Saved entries
(* ===== verification/SemApi.v ===== *)
(** * The semaphore interface of POSIX

    What the tests of src/conformance/interfaces/sem_* call, as a class
    [SemApi] of operations on a state, and the part of the standard that the
    tests rely on, as the class [SemLaws]: a view of the state as semaphore
    objects, descriptors and names, and the effect of each call on the view
    when the system has the resources. The state [psem] at the end is an
    executable instance of both; the library of src/posix1b is another instance
    of the operations. *)

From stdpp Require Import base tactics numbers list gmap strings fin_maps.
From S2P Require Import Prelude SysVSem RefKernel Semaphore.

Open Scope Z_scope.

(** Semaphores are named by the address of the [sem_t]. *)
Class SemApi (St : Type) : Type := {
  SEM_VALUE_MAX : Z;
  api_init : Z → bool → Z → M St unit;
  api_destroy : Z → M St unit;
  api_open : string → Z → Z → Z → M St Z;
  api_close : Z → M St unit;
  api_unlink : string → M St unit;
  api_post : Z → M St unit;
  api_wait : Z → M St unit;
  api_trywait : Z → M St unit;
  api_getvalue : Z → M St Z }.

(** The value of the object at [a]. *)
Definition sem_at {St} (ptrs objs : St → gmap Z Z) (s : St) (a v : Z) : Prop :=
  ∃ o, ptrs s !! a = Some o ∧ objs s !! o = Some v.

(** The standard, for a state with the invariant [good]. *)
Class SemLaws (St : Type) `{SemApi St} : Type := {
  good : St → Prop;
  objs : St → gmap Z Z;
  ptrs : St → gmap Z Z;
  links : St → gmap string Z;
  value_max : 10 ≤ SEM_VALUE_MAX ≤ 2147483647;
  init_law : ∀ s a sh v, good s → ptrs s !! a = None → 0 ≤ v ≤ SEM_VALUE_MAX →
    ∃ s' o, api_init a sh v s = (Val tt, s') ∧ good s' ∧
      ptrs s' = <[a := o]> (ptrs s) ∧ objs s' !! o = Some v ∧ links s' = links s;
  init_range : ∀ s a sh v, good s → SEM_VALUE_MAX < v →
    ∃ s', api_init a sh v s = (Fail EINVAL, s');
  destroy_law : ∀ s a v, good s → sem_at ptrs objs s a v →
    ∃ s', api_destroy a s = (Val tt, s');
  open_new : ∀ s n fl mode v, good s → links s !! n = None → has fl O_CREAT = true →
    0 ≤ v ≤ SEM_VALUE_MAX →
    ∃ s' a o, api_open n fl mode v s = (Val a, s') ∧ a ≠ 0 ∧ good s' ∧
      ptrs s' = <[a := o]> (ptrs s) ∧ objs s' !! o = Some v ∧ links s' = <[n := o]> (links s);
  open_range : ∀ s n fl mode v, good s → has fl O_CREAT = true → SEM_VALUE_MAX < v →
    links s !! n = None →
    ∃ s', api_open n fl mode v s = (Fail EINVAL, s') ∧ good s' ∧ links s' = links s;
  open_missing : ∀ s n fl mode v, good s → links s !! n = None → has fl O_CREAT = false →
    ∃ s', api_open n fl mode v s = (Fail ENOENT, s') ∧ good s' ∧ links s' = links s;
  open_exclusive : ∀ s n o fl mode v, good s → links s !! n = Some o →
    has fl O_CREAT = true → has fl O_EXCL = true → 0 ≤ v ≤ SEM_VALUE_MAX →
    ∃ s', api_open n fl mode v s = (Fail EEXIST, s') ∧ good s' ∧ links s' = links s;
  open_again : ∀ s n o fl mode v, good s → links s !! n = Some o → has fl O_EXCL = false →
    0 ≤ v ≤ SEM_VALUE_MAX →
    ∃ s' a, api_open n fl mode v s = (Val a, s') ∧ a ≠ 0 ∧ good s' ∧
      ptrs s' = <[a := o]> (ptrs s) ∧ objs s' !! o = objs s !! o ∧ links s' = links s;
  (* a linked object stays when a descriptor goes *)
  close_law : ∀ s a o, good s → ptrs s !! a = Some o →
    ∃ s', api_close a s = (Val tt, s') ∧ good s' ∧ ptrs s' = delete a (ptrs s) ∧
      links s' = links s ∧ ∀ n o', links s !! n = Some o' → objs s' !! o' = objs s !! o';
  (* an open object stays when the name goes *)
  unlink_law : ∀ s n o, good s → links s !! n = Some o →
    ∃ s', api_unlink n s = (Val tt, s') ∧ good s' ∧ ptrs s' = ptrs s ∧
      links s' = delete n (links s) ∧
      ∀ a o', ptrs s !! a = Some o' → objs s' !! o' = objs s !! o';
  unlink_missing : ∀ s n, good s → links s !! n = None →
    ∃ s', api_unlink n s = (Fail ENOENT, s');
  post_law : ∀ s a v, good s → sem_at ptrs objs s a v → v < SEM_VALUE_MAX →
    ∃ s', api_post a s = (Val tt, s') ∧ good s' ∧ ptrs s' = ptrs s ∧ links s' = links s ∧
      sem_at ptrs objs s' a (v + 1);
  wait_law : ∀ s a v, good s → sem_at ptrs objs s a v → 0 < v →
    ∃ s', api_wait a s = (Val tt, s') ∧ good s' ∧ ptrs s' = ptrs s ∧ links s' = links s ∧
      sem_at ptrs objs s' a (v - 1);
  trywait_law : ∀ s a v, good s → sem_at ptrs objs s a v → 0 < v →
    ∃ s', api_trywait a s = (Val tt, s') ∧ good s' ∧ ptrs s' = ptrs s ∧ links s' = links s ∧
      sem_at ptrs objs s' a (v - 1);
  trywait_locked : ∀ s a, good s → sem_at ptrs objs s a 0 →
    ∃ s', api_trywait a s = (Fail EAGAIN, s') ∧ good s' ∧ ptrs s' = ptrs s ∧
      links s' = links s ∧ sem_at ptrs objs s' a 0;
  getvalue_law : ∀ s a v, good s → sem_at ptrs objs s a v →
    ∃ s', api_getvalue a s = (Val v, s') ∧ good s' ∧ ptrs s' = ptrs s ∧ links s' = links s ∧
      sem_at ptrs objs s' a v }.

(** ** The library of src/posix1b

    [SEM_VALUE_MAX] is that of the platform's limits.h; [sem_open] gets fuel
    for its retry loop. *)

#[global] Instance posix1b_sem {K} `{FileSys K} `{SemKernel K} : SemApi (sstate K) := {|
  SEM_VALUE_MAX := 2147483647;
  api_init := sem_init;
  api_destroy := sem_destroy;
  api_open n fl mode v := sem_open 5 (Some n) fl mode v;
  api_close := sem_close;
  api_unlink := sem_unlink;
  api_post := sem_post;
  api_wait := sem_wait;
  api_trywait := sem_trywait;
  api_getvalue a := sem_getvalue a true |}.

(** ** An instance that meets the laws *)

Record psem : Type := PSem {
  p_objs : gmap Z Z; p_ptrs : gmap Z Z; p_links : gmap string Z; p_next : Z }.

Definition psem0 : psem := PSem ∅ ∅ ∅ 1.

Definition p_value (a : Z) (s : psem) : option (Z * Z) :=
  match p_ptrs s !! a with
  | Some o => match p_objs s !! o with Some v => Some (o, v) | None => None end
  | None => None
  end.

Definition p_set (o v : Z) (s : psem) : psem :=
  PSem (<[o := v]> (p_objs s)) (p_ptrs s) (p_links s) (p_next s).

(** The operation [f] on the value of the semaphore at [a]. *)
Definition p_with {A} (a : Z) (f : Z → Z → M psem A) : M psem A := λ s,
  match p_value a s with Some (o, v) => f o v s | None => (Fail EINVAL, s) end.

#[global] Instance psem_api : SemApi psem := {|
  SEM_VALUE_MAX := 2147483647;
  api_init a _ v s :=
    if 2147483647 <? v then (Fail EINVAL, s)
    else (Val tt, PSem (<[p_next s := v]> (p_objs s)) (<[a := p_next s]> (p_ptrs s))
                    (p_links s) (p_next s + 1));
  api_destroy a := p_with a (λ o _ s,
    (Val tt, PSem (delete o (p_objs s)) (delete a (p_ptrs s)) (p_links s) (p_next s)));
  api_open n fl _ v s :=
    if has fl O_CREAT && (2147483647 <? v) then (Fail EINVAL, s)
    else match p_links s !! n with
         | Some o =>
             if has fl O_CREAT && has fl O_EXCL then (Fail EEXIST, s)
             else (Val (p_next s),
               PSem (p_objs s) (<[p_next s := o]> (p_ptrs s)) (p_links s) (p_next s + 1))
         | None =>
             if has fl O_CREAT then
               (Val (p_next s),
                PSem (<[p_next s := v]> (p_objs s)) (<[p_next s := p_next s]> (p_ptrs s))
                  (<[n := p_next s]> (p_links s)) (p_next s + 1))
             else (Fail ENOENT, s)
         end;
  api_close a s :=
    match p_ptrs s !! a with
    | Some _ => (Val tt, PSem (p_objs s) (delete a (p_ptrs s)) (p_links s) (p_next s))
    | None => (Fail EINVAL, s)
    end;
  api_unlink n s :=
    match p_links s !! n with
    | Some _ => (Val tt, PSem (p_objs s) (p_ptrs s) (delete n (p_links s)) (p_next s))
    | None => (Fail ENOENT, s)
    end;
  api_post a := p_with a (λ o v s,
    if v <? 2147483647 then (Val tt, p_set o (v + 1) s) else (Fail ERANGE, s));
  api_wait a := p_with a (λ o v s,
    if 0 <? v then (Val tt, p_set o (v - 1) s) else (Sleep, s));
  api_trywait a := p_with a (λ o v s,
    if 0 <? v then (Val tt, p_set o (v - 1) s) else (Fail EAGAIN, s));
  api_getvalue a := p_with a (λ _ v s, (Val v, s)) |}.

Lemma p_value_at s a v :
  sem_at p_ptrs p_objs s a v → ∃ o, p_value a s = Some (o, v) ∧ p_ptrs s !! a = Some o.
Proof. intros (o & Ha & Ho). exists o. unfold p_value. by rewrite Ha, Ho. Qed.

Lemma p_set_at s a o v :
  p_ptrs s !! a = Some o → sem_at p_ptrs p_objs (p_set o v s) a v.
Proof. intros Ha. exists o. split; [done|]. apply lookup_insert_eq. Qed.

#[global] Instance psem_laws : SemLaws psem.
Proof.
  refine {| good := λ s, 0 < p_next s; objs := p_objs; ptrs := p_ptrs; links := p_links |};
    simpl; unfold p_with.
  - lia.
  - intros s a sh v Hg Ha Hv. rewrite (proj2 (Z.ltb_ge _ _)) by lia.
    do 2 eexists. split; [done|]. simpl. rewrite lookup_insert_eq. split; [lia|done].
  - intros s a sh v Hg Hv. rewrite (proj2 (Z.ltb_lt _ _)) by lia. by eexists.
  - intros s a v Hg (o & -> & _)%p_value_at. by eexists.
  - intros s n fl mode v Hg Hn Hc Hv. rewrite (proj2 (Z.ltb_ge _ _)) by lia.
    rewrite Hn, Hc. simpl. do 3 eexists. split; [done|]. simpl. rewrite lookup_insert_eq.
    by split_and!; try lia.
  - intros s n fl mode v Hg Hc Hv Hn. rewrite (proj2 (Z.ltb_lt _ _)) by lia. rewrite Hc.
    by eexists.
  - intros s n fl mode v Hg Hn Hc. rewrite Hc, Hn. by eexists.
  - intros s n o fl mode v Hg Hn Hc He Hv. rewrite Hc, Hn, He. simpl.
    rewrite (proj2 (Z.ltb_ge _ _)) by lia. by eexists.
  - intros s n o fl mode v Hg Hn He Hv. rewrite Hn, He, andb_false_r.
    rewrite (proj2 (Z.ltb_ge _ _)), andb_false_r by lia.
    do 2 eexists. split; [done|]. simpl. by split_and!; try lia.
  - intros s a o Hg Ha. rewrite Ha. by eexists.
  - intros s n o Hg Hn. rewrite Hn. by eexists.
  - intros s n Hg Hn. rewrite Hn. by eexists.
  - intros s a v Hg (o & -> & Ha)%p_value_at Hv. rewrite (proj2 (Z.ltb_lt _ _)) by lia.
    eexists. split; [done|]. split_and!; [done..|by apply p_set_at].
  - intros s a v Hg (o & -> & Ha)%p_value_at Hv. rewrite (proj2 (Z.ltb_lt _ _)) by lia.
    eexists. split; [done|]. split_and!; [done..|by apply p_set_at].
  - intros s a v Hg (o & -> & Ha)%p_value_at Hv. rewrite (proj2 (Z.ltb_lt _ _)) by lia.
    eexists. split; [done|]. split_and!; [done..|by apply p_set_at].
  - intros s a Hg Hat. destruct (p_value_at s a 0 Hat) as (o & -> & Ha). by eexists.
  - intros s a v Hg Hat. destruct (p_value_at s a v Hat) as (o & -> & Ha). by eexists.
Defined.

WHAT TO WORK ON: Using the records above, count every line that includes the word "From", and state the number only.

WRITTEN RESPONSE: 2